• _PROMPT_:
A stretch of the entries below is to be set down exactly, running from the line with "threaded through. *)" through the line with "MkMetrics (wrapping_add (insertions", both included, and no other line.

• _SOURCE MATERIAL_:
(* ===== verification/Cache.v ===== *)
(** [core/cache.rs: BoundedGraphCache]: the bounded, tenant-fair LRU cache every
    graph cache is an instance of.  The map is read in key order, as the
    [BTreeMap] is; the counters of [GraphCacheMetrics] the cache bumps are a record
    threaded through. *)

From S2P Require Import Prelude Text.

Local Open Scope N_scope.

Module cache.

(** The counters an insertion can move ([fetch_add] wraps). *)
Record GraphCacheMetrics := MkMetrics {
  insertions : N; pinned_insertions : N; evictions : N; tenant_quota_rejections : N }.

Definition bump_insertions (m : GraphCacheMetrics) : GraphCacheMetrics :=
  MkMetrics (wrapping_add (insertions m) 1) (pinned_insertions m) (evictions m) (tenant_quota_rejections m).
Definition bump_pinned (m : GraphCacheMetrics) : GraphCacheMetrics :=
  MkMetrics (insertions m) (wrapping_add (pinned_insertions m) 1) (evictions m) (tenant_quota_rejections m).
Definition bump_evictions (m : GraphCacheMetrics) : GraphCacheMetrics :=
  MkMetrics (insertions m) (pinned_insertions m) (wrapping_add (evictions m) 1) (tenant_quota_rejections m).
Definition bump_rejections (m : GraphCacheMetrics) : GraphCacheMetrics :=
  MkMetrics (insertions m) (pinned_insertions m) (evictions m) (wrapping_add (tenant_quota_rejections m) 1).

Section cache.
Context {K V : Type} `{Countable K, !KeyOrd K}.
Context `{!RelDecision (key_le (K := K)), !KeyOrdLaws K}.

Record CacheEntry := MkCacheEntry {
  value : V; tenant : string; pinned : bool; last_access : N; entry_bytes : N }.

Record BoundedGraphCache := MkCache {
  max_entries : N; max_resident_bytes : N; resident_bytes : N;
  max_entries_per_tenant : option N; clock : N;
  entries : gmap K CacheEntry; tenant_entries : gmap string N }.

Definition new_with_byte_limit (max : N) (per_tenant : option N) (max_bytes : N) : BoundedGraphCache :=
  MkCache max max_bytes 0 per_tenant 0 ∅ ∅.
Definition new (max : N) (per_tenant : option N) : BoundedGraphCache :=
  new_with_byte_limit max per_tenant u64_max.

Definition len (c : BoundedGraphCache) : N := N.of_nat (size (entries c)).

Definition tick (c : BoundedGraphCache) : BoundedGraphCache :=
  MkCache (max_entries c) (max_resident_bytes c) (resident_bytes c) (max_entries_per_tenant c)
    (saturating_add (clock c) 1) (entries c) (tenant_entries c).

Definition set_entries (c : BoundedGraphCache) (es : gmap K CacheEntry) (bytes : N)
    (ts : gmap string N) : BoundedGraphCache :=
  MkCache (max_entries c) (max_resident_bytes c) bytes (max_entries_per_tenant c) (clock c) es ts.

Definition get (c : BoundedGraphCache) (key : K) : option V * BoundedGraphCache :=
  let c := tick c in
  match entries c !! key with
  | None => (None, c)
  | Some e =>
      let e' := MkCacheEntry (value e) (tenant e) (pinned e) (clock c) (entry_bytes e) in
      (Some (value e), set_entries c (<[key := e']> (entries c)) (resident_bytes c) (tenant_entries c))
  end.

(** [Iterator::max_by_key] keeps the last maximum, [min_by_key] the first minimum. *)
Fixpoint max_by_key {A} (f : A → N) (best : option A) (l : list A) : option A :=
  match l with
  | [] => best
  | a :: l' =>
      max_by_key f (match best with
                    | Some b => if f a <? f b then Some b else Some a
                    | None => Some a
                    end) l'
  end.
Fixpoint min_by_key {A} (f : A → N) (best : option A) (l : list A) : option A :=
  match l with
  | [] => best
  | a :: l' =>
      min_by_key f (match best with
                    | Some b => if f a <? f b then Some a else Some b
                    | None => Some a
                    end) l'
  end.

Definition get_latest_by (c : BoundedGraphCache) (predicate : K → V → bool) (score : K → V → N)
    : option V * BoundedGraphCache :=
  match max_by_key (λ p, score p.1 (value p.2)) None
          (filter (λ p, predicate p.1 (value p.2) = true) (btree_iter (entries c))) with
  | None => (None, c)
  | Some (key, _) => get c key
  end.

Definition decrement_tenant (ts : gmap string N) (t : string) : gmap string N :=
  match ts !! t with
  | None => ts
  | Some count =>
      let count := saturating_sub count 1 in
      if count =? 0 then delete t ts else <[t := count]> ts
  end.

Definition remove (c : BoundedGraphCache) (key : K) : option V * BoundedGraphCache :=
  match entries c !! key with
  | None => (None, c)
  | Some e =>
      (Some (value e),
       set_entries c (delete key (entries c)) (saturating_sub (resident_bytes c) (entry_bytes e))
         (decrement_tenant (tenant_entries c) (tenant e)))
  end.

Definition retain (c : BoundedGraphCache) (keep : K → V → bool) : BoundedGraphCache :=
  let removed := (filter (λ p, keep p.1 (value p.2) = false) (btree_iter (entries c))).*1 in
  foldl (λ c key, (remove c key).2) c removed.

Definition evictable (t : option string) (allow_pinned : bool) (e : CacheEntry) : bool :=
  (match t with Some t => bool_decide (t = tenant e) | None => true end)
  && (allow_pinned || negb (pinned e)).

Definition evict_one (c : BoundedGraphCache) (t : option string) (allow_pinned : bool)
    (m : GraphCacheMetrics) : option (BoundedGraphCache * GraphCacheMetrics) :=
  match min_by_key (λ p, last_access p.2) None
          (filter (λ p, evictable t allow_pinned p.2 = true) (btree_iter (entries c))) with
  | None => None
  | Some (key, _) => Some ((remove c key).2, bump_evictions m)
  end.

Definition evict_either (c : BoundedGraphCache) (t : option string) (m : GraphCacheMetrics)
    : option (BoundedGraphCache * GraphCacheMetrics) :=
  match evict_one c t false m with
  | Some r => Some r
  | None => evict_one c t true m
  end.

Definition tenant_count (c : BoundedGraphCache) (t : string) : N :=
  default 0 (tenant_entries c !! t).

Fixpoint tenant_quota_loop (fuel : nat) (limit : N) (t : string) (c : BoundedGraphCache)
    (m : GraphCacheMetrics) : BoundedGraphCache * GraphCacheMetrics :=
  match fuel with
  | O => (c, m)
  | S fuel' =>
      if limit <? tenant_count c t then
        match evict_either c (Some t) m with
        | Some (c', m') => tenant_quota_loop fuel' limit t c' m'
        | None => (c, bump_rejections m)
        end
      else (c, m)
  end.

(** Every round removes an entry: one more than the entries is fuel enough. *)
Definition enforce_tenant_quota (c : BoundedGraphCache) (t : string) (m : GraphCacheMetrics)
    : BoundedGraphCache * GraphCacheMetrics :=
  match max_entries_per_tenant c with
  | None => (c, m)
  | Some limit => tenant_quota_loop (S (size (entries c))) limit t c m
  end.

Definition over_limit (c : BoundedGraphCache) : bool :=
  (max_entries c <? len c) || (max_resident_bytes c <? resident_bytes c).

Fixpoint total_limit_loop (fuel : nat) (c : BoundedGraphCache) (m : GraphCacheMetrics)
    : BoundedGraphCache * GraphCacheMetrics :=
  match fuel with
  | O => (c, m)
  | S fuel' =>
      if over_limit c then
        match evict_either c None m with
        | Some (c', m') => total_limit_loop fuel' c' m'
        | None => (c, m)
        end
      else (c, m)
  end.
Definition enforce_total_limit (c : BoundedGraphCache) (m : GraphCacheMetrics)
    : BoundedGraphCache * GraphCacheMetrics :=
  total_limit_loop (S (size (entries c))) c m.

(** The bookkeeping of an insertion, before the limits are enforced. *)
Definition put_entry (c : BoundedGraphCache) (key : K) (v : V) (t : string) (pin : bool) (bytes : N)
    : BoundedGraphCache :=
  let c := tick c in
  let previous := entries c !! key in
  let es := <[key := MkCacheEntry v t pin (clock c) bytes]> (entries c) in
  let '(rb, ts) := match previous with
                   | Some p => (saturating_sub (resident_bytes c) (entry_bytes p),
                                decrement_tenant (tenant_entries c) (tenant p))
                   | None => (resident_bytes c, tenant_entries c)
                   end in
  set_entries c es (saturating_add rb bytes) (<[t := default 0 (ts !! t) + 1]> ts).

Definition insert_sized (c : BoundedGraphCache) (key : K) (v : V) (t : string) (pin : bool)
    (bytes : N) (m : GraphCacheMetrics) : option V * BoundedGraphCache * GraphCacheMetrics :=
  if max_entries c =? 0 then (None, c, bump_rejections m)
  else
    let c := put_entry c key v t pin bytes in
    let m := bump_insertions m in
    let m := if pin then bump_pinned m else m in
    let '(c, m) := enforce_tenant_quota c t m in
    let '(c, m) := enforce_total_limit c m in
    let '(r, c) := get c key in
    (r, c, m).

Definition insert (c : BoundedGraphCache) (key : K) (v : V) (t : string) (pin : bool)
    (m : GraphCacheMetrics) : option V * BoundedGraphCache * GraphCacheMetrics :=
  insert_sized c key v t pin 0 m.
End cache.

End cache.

...

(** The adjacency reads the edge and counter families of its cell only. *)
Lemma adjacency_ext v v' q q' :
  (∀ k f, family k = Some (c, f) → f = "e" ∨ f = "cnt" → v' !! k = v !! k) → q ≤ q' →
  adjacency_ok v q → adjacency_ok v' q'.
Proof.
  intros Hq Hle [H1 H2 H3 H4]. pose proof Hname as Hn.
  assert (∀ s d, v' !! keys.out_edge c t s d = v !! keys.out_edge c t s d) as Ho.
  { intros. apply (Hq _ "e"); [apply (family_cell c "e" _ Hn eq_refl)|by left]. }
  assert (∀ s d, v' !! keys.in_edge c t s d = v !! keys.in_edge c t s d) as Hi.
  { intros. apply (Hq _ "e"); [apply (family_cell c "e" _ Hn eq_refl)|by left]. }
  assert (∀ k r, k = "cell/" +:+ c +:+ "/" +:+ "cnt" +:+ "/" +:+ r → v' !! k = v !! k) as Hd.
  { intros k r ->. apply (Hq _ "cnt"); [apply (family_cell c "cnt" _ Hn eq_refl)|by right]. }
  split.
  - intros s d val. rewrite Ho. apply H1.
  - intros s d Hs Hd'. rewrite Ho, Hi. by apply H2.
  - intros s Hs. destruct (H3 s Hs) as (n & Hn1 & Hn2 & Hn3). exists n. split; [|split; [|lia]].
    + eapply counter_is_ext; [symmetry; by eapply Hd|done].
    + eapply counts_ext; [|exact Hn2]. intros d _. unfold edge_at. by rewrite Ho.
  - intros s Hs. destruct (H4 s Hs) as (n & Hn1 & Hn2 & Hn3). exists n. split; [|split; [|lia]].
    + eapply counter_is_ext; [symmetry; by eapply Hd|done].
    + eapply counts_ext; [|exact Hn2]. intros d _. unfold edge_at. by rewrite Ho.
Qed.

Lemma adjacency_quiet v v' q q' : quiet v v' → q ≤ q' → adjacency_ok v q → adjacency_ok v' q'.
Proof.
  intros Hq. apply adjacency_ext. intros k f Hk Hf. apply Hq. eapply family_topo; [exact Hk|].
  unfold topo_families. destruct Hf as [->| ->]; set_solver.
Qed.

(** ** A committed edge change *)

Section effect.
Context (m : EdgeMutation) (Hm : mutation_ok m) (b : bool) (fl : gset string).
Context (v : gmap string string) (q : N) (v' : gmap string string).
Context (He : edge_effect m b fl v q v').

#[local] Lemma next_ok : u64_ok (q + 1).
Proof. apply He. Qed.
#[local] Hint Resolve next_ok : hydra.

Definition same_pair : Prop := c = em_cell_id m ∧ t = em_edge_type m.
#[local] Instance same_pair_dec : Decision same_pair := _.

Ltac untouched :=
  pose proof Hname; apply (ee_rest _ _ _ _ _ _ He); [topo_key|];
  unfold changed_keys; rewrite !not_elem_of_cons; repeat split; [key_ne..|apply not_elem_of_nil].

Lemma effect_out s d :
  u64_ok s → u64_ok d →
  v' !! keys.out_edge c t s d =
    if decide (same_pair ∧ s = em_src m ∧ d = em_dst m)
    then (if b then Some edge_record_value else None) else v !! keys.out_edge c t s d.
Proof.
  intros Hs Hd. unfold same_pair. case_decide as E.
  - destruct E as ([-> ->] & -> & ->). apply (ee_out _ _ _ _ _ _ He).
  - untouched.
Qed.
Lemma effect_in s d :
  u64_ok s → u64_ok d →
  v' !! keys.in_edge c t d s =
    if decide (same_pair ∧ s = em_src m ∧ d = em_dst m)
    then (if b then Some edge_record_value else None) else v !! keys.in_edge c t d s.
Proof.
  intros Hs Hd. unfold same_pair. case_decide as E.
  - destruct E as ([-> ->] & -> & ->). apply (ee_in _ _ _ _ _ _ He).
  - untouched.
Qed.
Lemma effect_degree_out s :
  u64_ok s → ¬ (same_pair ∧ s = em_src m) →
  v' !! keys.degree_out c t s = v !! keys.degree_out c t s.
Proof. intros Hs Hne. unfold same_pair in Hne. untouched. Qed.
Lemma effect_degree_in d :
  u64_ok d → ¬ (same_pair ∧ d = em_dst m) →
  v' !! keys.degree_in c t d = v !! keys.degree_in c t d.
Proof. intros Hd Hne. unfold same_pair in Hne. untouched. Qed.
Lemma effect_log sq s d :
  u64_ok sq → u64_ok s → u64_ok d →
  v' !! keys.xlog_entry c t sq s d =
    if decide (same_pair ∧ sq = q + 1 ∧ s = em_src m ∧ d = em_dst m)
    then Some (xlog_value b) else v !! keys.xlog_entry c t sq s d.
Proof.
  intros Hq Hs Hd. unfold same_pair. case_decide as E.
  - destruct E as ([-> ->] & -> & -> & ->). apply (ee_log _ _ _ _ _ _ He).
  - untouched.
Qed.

--

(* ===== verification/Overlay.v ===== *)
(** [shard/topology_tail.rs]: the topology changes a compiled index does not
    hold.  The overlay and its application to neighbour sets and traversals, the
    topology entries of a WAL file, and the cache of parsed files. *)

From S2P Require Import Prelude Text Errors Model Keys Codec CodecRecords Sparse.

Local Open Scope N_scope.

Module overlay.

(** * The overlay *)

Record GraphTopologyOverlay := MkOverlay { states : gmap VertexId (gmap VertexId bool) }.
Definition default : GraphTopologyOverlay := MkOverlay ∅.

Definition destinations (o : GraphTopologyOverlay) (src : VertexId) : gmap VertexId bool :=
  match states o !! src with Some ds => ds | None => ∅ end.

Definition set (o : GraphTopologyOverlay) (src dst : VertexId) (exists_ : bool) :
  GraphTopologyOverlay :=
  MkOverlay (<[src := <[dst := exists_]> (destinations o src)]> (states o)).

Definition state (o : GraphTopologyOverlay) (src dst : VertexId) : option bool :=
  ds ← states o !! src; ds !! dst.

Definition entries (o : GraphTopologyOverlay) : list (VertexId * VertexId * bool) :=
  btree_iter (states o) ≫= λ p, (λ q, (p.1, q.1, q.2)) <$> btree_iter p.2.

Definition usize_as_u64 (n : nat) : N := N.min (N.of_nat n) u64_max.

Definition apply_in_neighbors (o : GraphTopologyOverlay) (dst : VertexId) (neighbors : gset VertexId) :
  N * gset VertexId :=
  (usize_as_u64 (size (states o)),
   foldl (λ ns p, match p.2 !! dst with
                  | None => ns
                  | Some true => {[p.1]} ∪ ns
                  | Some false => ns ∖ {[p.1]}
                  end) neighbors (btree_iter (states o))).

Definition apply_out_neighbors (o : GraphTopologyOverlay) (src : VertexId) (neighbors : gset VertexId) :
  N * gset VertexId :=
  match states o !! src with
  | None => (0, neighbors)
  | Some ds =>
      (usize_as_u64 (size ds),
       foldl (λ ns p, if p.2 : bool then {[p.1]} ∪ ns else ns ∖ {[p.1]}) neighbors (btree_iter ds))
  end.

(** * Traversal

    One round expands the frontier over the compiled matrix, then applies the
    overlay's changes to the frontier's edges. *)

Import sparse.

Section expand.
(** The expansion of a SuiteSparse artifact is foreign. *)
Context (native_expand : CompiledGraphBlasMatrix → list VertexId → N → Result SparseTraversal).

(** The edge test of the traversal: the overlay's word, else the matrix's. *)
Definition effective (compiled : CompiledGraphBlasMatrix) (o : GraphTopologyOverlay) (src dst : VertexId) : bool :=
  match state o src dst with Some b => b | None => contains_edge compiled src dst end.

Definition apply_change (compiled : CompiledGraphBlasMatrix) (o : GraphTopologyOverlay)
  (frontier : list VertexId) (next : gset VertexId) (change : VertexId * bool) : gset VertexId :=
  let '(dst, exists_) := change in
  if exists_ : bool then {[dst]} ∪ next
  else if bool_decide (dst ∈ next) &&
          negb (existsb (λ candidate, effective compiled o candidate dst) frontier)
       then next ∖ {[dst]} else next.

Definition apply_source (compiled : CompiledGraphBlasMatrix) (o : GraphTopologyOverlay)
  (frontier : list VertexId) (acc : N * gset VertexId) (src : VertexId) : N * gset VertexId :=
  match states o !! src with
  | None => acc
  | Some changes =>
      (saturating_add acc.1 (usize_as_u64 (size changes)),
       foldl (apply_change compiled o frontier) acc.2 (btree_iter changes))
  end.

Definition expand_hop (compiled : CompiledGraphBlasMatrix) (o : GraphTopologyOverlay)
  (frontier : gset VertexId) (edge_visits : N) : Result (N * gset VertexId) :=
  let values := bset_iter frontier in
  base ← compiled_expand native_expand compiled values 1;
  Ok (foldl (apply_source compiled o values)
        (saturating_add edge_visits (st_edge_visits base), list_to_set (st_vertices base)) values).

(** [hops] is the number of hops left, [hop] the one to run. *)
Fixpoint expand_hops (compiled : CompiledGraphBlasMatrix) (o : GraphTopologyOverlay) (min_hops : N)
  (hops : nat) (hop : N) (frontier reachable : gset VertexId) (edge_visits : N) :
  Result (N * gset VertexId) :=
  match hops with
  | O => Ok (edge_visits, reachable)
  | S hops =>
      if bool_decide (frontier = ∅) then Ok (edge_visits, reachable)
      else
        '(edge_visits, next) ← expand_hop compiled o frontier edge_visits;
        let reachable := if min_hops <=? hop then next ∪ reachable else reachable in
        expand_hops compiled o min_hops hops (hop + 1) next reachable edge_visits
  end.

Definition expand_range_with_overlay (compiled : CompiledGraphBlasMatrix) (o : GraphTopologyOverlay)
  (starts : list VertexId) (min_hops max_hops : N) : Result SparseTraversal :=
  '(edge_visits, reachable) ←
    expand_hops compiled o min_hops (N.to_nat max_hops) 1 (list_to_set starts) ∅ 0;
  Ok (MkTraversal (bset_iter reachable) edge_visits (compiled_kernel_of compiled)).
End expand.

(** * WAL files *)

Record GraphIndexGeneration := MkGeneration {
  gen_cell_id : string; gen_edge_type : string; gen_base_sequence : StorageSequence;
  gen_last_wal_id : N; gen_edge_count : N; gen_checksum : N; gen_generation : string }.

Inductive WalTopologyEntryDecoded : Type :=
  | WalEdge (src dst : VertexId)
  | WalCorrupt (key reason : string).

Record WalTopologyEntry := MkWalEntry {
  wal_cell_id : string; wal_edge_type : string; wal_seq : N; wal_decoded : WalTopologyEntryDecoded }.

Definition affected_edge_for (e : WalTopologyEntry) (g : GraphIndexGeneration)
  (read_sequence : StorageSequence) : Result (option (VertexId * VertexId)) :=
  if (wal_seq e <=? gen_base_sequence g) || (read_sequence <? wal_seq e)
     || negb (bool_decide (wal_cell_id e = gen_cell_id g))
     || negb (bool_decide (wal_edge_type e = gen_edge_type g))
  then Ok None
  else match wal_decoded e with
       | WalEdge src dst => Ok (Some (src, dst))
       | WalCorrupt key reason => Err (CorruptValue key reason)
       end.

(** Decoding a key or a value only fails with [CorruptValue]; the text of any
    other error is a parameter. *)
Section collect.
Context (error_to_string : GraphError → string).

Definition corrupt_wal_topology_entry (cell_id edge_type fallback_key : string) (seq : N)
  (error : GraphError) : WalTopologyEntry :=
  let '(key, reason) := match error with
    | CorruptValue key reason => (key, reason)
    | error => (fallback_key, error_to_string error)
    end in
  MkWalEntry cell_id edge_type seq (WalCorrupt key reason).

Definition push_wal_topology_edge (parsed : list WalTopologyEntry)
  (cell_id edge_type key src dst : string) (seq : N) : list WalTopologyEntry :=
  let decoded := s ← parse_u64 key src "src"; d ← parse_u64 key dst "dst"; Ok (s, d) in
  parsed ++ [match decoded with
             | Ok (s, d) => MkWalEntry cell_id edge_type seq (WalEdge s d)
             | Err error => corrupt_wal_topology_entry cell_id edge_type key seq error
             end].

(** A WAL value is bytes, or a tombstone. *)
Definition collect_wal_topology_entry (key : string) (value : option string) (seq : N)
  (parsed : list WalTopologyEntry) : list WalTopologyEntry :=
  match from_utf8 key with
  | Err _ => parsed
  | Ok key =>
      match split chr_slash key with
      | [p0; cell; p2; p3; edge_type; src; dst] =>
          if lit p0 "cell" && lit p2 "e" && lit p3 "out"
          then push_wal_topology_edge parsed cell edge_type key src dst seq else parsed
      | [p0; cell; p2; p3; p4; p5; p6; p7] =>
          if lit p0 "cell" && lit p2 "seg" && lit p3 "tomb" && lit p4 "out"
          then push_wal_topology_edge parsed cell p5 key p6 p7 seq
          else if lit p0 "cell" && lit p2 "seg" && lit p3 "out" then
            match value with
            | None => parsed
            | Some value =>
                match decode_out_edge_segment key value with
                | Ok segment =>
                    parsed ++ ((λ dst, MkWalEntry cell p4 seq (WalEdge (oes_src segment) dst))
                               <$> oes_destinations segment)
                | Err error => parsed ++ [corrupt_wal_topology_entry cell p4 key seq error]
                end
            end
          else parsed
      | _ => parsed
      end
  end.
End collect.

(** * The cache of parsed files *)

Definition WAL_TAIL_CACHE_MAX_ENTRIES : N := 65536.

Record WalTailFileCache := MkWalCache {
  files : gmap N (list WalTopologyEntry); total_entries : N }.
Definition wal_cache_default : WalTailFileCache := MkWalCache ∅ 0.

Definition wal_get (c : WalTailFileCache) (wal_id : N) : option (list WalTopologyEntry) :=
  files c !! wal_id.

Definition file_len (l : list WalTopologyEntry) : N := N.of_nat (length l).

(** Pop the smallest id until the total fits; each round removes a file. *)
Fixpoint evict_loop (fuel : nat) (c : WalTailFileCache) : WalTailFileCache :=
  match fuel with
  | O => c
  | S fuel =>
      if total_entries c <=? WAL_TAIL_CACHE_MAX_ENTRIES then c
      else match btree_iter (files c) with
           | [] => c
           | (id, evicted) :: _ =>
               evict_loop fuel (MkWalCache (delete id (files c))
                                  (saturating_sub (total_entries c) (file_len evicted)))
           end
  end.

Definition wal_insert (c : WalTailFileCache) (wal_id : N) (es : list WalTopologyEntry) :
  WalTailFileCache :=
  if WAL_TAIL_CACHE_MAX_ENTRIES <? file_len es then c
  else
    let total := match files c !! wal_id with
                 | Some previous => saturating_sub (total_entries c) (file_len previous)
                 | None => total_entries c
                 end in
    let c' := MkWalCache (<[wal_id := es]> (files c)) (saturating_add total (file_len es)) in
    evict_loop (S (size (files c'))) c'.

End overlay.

• _SOLVED PROBLEM_:
    threaded through. *)

From S2P Require Import Prelude Text.

Local Open Scope N_scope.

Module cache.

(** The counters an insertion can move ([fetch_add] wraps). *)
Record GraphCacheMetrics := MkMetrics {
  insertions : N; pinned_insertions : N; evictions : N; tenant_quota_rejections : N }.

Definition bump_insertions (m : GraphCacheMetrics) : GraphCacheMetrics :=
  MkMetrics (wrapping_add (insertions m) 1) (pinned_insertions m) (evictions m) (tenant_quota_rejections m).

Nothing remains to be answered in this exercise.